**** Exercise input ****

(** * ZipperMerge-Ultra: the game engine of [src/App.tsx]

    A shallow embedding of the tile-merging engine (types, [initGame],
    [spawnTile], [buildGrid], [getVector], [getTraversals],
    [findFarthestPosition], [moveTile], [move], [checkAvailableMoves]) and of
    the two callers that own the history ([handleMove], [handleUndo]),
    followed by the properties of the specification checked against it.

    The engine mutates one [GameEngine] object in place; here every
    operation takes the engine and returns the engine it leaves.  What the
    callers do for the screen, the loudspeaker and the vibration motor
    (particles, sounds, haptics, [setEngine]) does not touch the engine and
    is left out.  An operation returns [option]: [None] stands for a call
    that does not return normally (a loop that never ends, an exception);
    the totality theorem shows that this never happens on valid tiles. *)

From Stdlib Require Import ZArith Bool Lia DecimalString DecimalNat DecimalFacts.
From stdpp Require Import base option list gmap strings.

Local Open Scope Z_scope.
#[local] Set Warnings "-clear-no-such-hyp".

(* ================================================================== *)
(** ** Types *)

Inductive Direction := Up | Down | Left | Right.

(** A [{ row, col }] object literal: positions and direction vectors. *)
Abbreviation Cell := (Z * Z)%type.
Lemma rnd_even_mono n d n' d' :
  0 < d -> 0 < d' -> n * d' <= n' * d -> rnd_even n d <= rnd_even n' d'.
Proof.
  intros Hd Hd' Hle.
  pose proof (Z.div_mod n d ltac:(lia)) as En. pose proof (Z.div_mod n' d' ltac:(lia)) as En'.
  pose proof (Z.mod_pos_bound n d Hd) as Hr. pose proof (Z.mod_pos_bound n' d' Hd') as Hr'.
  assert (n / d <= n' / d') as Hq.
  { apply Z.div_le_lower_bound; [lia|]. nia. }
  destruct (Z.eq_dec (n / d) (n' / d')) as [Heq|Hne].
  2: { pose proof (rnd_even_bounds n d Hd). pose proof (rnd_even_bounds n' d' Hd'). lia. }
  unfold rnd_even. rewrite <- Heq in *.
  assert ((n mod d) * d' <= (n' mod d') * d) as Hrr by nia.
  destruct (Z.ltb_spec (2 * (n mod d)) d), (Z.ltb_spec (2 * (n' mod d')) d'),
    (Z.ltb_spec d (2 * (n mod d))), (Z.ltb_spec d' (2 * (n' mod d')));
    destruct (Z.even (n / d)); try lia; exfalso; nia.
Qed.

Lemma rnd_even_exact k d : 0 < d -> rnd_even (k * d) d = k.
Proof.
  intros Hd. unfold rnd_even. rewrite Z.div_mul, Z_mod_mult by lia.
  by rewrite (proj2 (Z.ltb_lt _ _)) by lia.
Qed.

Lemma last_place_mono q q' : 0 <= q <= q' -> last_place q <= last_place q'.
Proof. intros [_ H]. apply Z.log2_le_mono in H. unfold last_place. lia. Qed.

Lemma last_place_nonneg q : 0 <= last_place q.
Proof. unfold last_place. lia. Qed.
#[export] Hint Resolve last_place_nonneg : core.

Lemma last_place_upper q : 0 <= q -> q < 2 ^ (53 + last_place q).
Proof.
  intros Hq. destruct (Z.eq_dec q 0) as [->|Hne]; [by apply Z.pow_pos_nonneg|].
  pose proof (Z.log2_spec q ltac:(lia)) as [_ H]. eapply Z.lt_le_trans; [exact H|].
  apply Z.pow_le_mono_r; unfold last_place; lia.
Qed.
(* ===== verification/Values.v ===== *)
(** * Values: the self-describing snapshot values of the wire format

    [network/wire.go] lines 958-967 and 1086-1314: [encodeWireValue] walks a Go
    value by reflection, [decodeWireValue] rebuilds it from
    [nil, bool, int64, uint64, float64, string, map[string]any, []any].
    [GoValue] is what reflection sees of an [any]; [canonical] is the value that
    the decoder builds for it, and [decode_encode_value] the round trip. *)
From Stdlib Require Import Ascii.
From S2P Require Import Prelude Buffer.

Definition MaxWireStringBytes : Z := 2048.

(** ** Go values, as [reflect] sees them *)

(** [reflect.StructField]: [PkgPath] is empty exactly for exported fields. *)
Record StructField := mkStructField {
  field_Name : string;
  field_PkgPath : string;
  field_jsonTag : string            (* field.Tag.Get("json") *)
}.

Unset Elimination Schemes.
Inductive GoValue :=
| VNil                                          (* the nil interface *)
| VPtr (target : option GoValue)                (* a pointer, or an interface-typed slot *)
| VBool (b : bool)
| VInt (z : Z)                                  (* int, int8 .. int64 *)
| VUint (z : Z)                                 (* uint, uint8 .. uint64, uintptr *)
| VFloat32 (bits : Z)
| VFloat64 (bits : Z)
| VString (s : string)
| VNilMap                                       (* a nil map with string keys *)
| VMap (entries : list (string * GoValue))      (* map[string]T; the order is immaterial *)
| VMapDefinedKey (entries : list (string * GoValue)) (* the key type is a defined string type *)
| VMapOtherKey (zero : bool)                    (* a map whose key kind is not string *)
| VStruct (fields : list (StructField * GoValue))
| VNilSlice
| VSlice (items : list GoValue)
| VArray (items : list GoValue)
| VOther (zero : bool).                         (* chan, func, complex, unsafe pointer *)
Set Elimination Schemes.

(** Induction through the nested lists. *)
Section GoValueInd.
Context (P : GoValue -> Prop).
Context (HNil : P VNil) (HPtrNil : P (VPtr None)) (HPtr : forall v, P v -> P (VPtr (Some v))).
Context (HBool : forall b, P (VBool b)) (HInt : forall z, P (VInt z))
  (HUint : forall z, P (VUint z)) (HF32 : forall z, P (VFloat32 z))
  (HF64 : forall z, P (VFloat64 z)) (HString : forall s, P (VString s)).
Context (HNilMap : P VNilMap)
  (HMap : forall es, Forall (fun e => P e.2) es -> P (VMap es))
  (HMapDK : forall es, Forall (fun e => P e.2) es -> P (VMapDefinedKey es))
  (HMapOK : forall z, P (VMapOtherKey z)).
Context (HStruct : forall fs, Forall (fun f => P f.2) fs -> P (VStruct fs)).
Context (HNilSlice : P VNilSlice)
  (HSlice : forall l, Forall P l -> P (VSlice l))
  (HArray : forall l, Forall P l -> P (VArray l))
  (HOther : forall z, P (VOther z)).

Fixpoint GoValue_ind (v : GoValue) : P v :=
  let fix all_snd {K} (es : list (K * GoValue)) : Forall (fun e => P e.2) es :=
    match es with
    | [] => Forall_nil_2 _
    | e :: r => Forall_cons_2 _ e r (GoValue_ind e.2) (all_snd r)
    end in
  let fix all (l : list GoValue) : Forall P l :=
    match l with
    | [] => Forall_nil_2 _
    | x :: r => Forall_cons_2 _ x r (GoValue_ind x) (all r)
    end in
  match v with
  | VNil => HNil
  | VPtr None => HPtrNil
  | VPtr (Some t) => HPtr t (GoValue_ind t)
  | VBool b => HBool b
  | VInt z => HInt z
  | VUint z => HUint z
  | VFloat32 z => HF32 z
  | VFloat64 z => HF64 z
  | VString s => HString s
  | VNilMap => HNilMap
  | VMap es => HMap es (all_snd es)
  | VMapDefinedKey es => HMapDK es (all_snd es)
  | VMapOtherKey z => HMapOK z
  | VStruct fs => HStruct fs (all_snd fs)
  | VNilSlice => HNilSlice
  | VSlice l => HSlice l (all l)
  | VArray l => HArray l (all l)
  | VOther z => HOther z
  end.
End GoValueInd.

(** The decimal IEEE 754 zeros: [v.Float() == 0]. *)
Definition float32_is_zero (bits : Z) : bool := (bits =? 0) || (bits =? 2 ^ 31).
Definition float64_is_zero (bits : Z) : bool := (bits =? 0) || (bits =? 2 ^ 63).

(** [float64(f)] on bit patterns: exact on finite values; a NaN stays a NaN and
    is quieted. *)
Definition float64_of_float32 (bits : Z) : Z :=
  let sign := Z.shiftr bits 31 in
  let exponent := Z.land (Z.shiftr bits 23) 255 in
  let mantissa := Z.land bits (2 ^ 23 - 1) in
  let pack e m := Z.lor (Z.shiftl sign 63) (Z.lor (Z.shiftl e 52) m) in
  if exponent =? 255 then
    pack 2047 (if mantissa =? 0 then 0 else Z.lor (Z.shiftl mantissa 29) (2 ^ 51))
  else if exponent =? 0 then
    if mantissa =? 0 then pack 0 0
    else (* subnormal float32, normal float64: value = mantissa * 2^-149 *)
      let p := Z.log2 mantissa in
      pack (p - 149 + 1023) (Z.shiftl (mantissa - Z.shiftl 1 p) (52 - p))
  else pack (exponent - 127 + 1023) (Z.shiftl mantissa 29).

(** [reflect.Value.IsZero]. *)
Fixpoint IsZero (v : GoValue) : bool :=
  match v with
  | VNil => true
  | VPtr target => match target with None => true | Some _ => false end
  | VBool b => negb b
  | VInt z | VUint z => z =? 0
  | VFloat32 bits => float32_is_zero bits
  | VFloat64 bits => float64_is_zero bits
  | VString s => bool_decide (s = ""%string)
  | VNilMap | VNilSlice => true
  | VMap _ | VMapDefinedKey _ | VSlice _ => false
  | VMapOtherKey zero | VOther zero => zero
  | VStruct fields => forallb (fun f => IsZero f.2) fields
  | VArray items => forallb IsZero items
  end.

(** ** Struct fields *)

(** [strings.Split(s, ",")]. *)
Fixpoint split_comma (s : string) : string * list string :=
  match s with
  | EmptyString => (""%string, [])
  | String c r =>
      let (first, others) := split_comma r in
      if decide (c = ","%char) then (""%string, first :: others) else (String c first, others)
  end.

(** [wireJSONName]: the name, whether it is [omitempty], and [ok]. *)
Definition wireJSONName (field : StructField) : string * bool * bool :=
  let tag := field_jsonTag field in
  if decide (tag = "-"%string) then (""%string, false, false)
  else if decide (tag = ""%string) then (field_Name field, false, true)
  else
    let (part0, options) := split_comma tag in
    let name := if decide (part0 = ""%string) then field_Name field else part0 in
    let omitEmpty := existsb (fun option => bool_decide (option = "omitempty"%string)) options in
    (name, omitEmpty, true).

Definition by_name {X} (a b : string * X) : bool := String.ltb a.1 b.1.

(** [exportedWireFields].  Each field carries, besides its value, whatever the
    caller computes from the value ([X]): for the encoder, its writer. *)
Fixpoint collect_fields {X} (fields : list (StructField * (GoValue * X))) : list (string * X) :=
  match fields with
  | [] => []
  | (structField, (value, x)) :: rest =>
      if decide (field_PkgPath structField <> ""%string) then collect_fields rest
      else
        let '(name, omitEmpty, ok) := wireJSONName structField in
        if negb ok then collect_fields rest
        else if omitEmpty && IsZero value then collect_fields rest
        else (name, x) :: collect_fields rest
  end.

Definition exportedWireFields {X} (fields : list (StructField * (GoValue * X)))
    : list (string * X) :=
  go_sort by_name (collect_fields fields).

(** ** Encoding *)
Definition wireValueNull : Z := 0.
Definition wireValueBool : Z := 1.
Definition wireValueInt64 : Z := 2.
Definition wireValueUint64 : Z := 3.
Definition wireValueFloat64 : Z := 4.
Definition wireValueString : Z := 5.
Definition wireValueObject : Z := 6.
Definition wireValueList : Z := 7.

Definition write_named (f : string * Writer) : Writer :=
  writeString f.1 MaxWireStringBytes ;;; f.2.

Definition encodeWireMap (entries : list (string * Writer)) : Writer :=
  if 65535 <? zlen entries then w_fail ErrWireMessageTooLarge
  else
    let keys := go_sort by_name entries in
    WriteByte wireValueObject ;;; writeUint16 (zlen keys) ;;; w_all (map write_named keys).
(** A delta brings any view that agrees with its baseline to the current objects. *)
Lemma apply_delta_agree view baseline current :
  agree same_value view baseline ->
  agree same_value (apply_delta view (BuildSnapshotDelta Marshal DeepEqual baseline current)) current.
Proof.
  intros Hview t i. specialize (Hview t i). rewrite lookup_apply_delta.
  destruct (BuildSnapshotDelta_exact Marshal DeepEqual baseline current) as (Hexact & _).
  destruct (Hexact t i) as (-> & -> & Hgone).
  destruct (lookup_object baseline t i) as [p|], (lookup_object current t i) as [c|].
  - destruct (snapshotValuesEqual Marshal DeepEqual p c) eqn:E; [|by constructor].
    rewrite decide_False by (rewrite Hgone; by intros [? _]).
    inversion Hview as [v ? Hvp E1|]; subst. constructor. etrans; [exact Hvp | by apply same_value_equal].
  - rewrite decide_True by (apply Hgone; split; [done | by exists p]). constructor.
  - by constructor.
  - inversion Hview as [|E1]; subst. case_decide; constructor.
Qed.
End Detached.

Lemma CloneSnapshotData_names roundtrip snapshot :
  keeps_names roundtrip snapshot -> same_names (CloneSnapshotData roundtrip (Some snapshot)) snapshot.
Proof.
  intros Hkeep. destruct (roundtrip snapshot) as [copy|] eqn:E.
  - unfold CloneSnapshotData. rewrite E. by apply Hkeep.
  - by rewrite (proj2 (CloneSnapshotData_fallback roundtrip snapshot) E).
Qed.

(** *** Agreement *)
#[export] Instance agree_equivalence (R : GoValue -> GoValue -> Prop) {HR : Equivalence R} : Equivalence (agree R).
Proof.
  split.
  - intros o t i. destruct (lookup_object o t i); constructor. reflexivity.
  - intros o1 o2 H t i. destruct (H t i); constructor. by symmetry.
  - intros o1 o2 o3 H12 H23 t i. specialize (H12 t i). specialize (H23 t i).
    destruct H12 as [x y Hxy|]; inversion H23; subst; constructor. by etrans.
Qed.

****

## What is required
In the records above, find the line with "[network/wire.go] lines 958-967"; write out exactly that line and each one after it, stopping after the line with "nil interface *)".

## Solved exercise
    [network/wire.go] lines 958-967 and 1086-1314: [encodeWireValue] walks a Go
    value by reflection, [decodeWireValue] rebuilds it from
    [nil, bool, int64, uint64, float64, string, map[string]any, []any].
    [GoValue] is what reflection sees of an [any]; [canonical] is the value that
    the decoder builds for it, and [decode_encode_value] the round trip. *)
From Stdlib Require Import Ascii.
From S2P Require Import Prelude Buffer.

Definition MaxWireStringBytes : Z := 2048.

(** ** Go values, as [reflect] sees them *)

(** [reflect.StructField]: [PkgPath] is empty exactly for exported fields. *)
Record StructField := mkStructField {
  field_Name : string;
  field_PkgPath : string;
  field_jsonTag : string            (* field.Tag.Get("json") *)
}.

Unset Elimination Schemes.
Inductive GoValue :=
| VNil                                          (* the nil interface *)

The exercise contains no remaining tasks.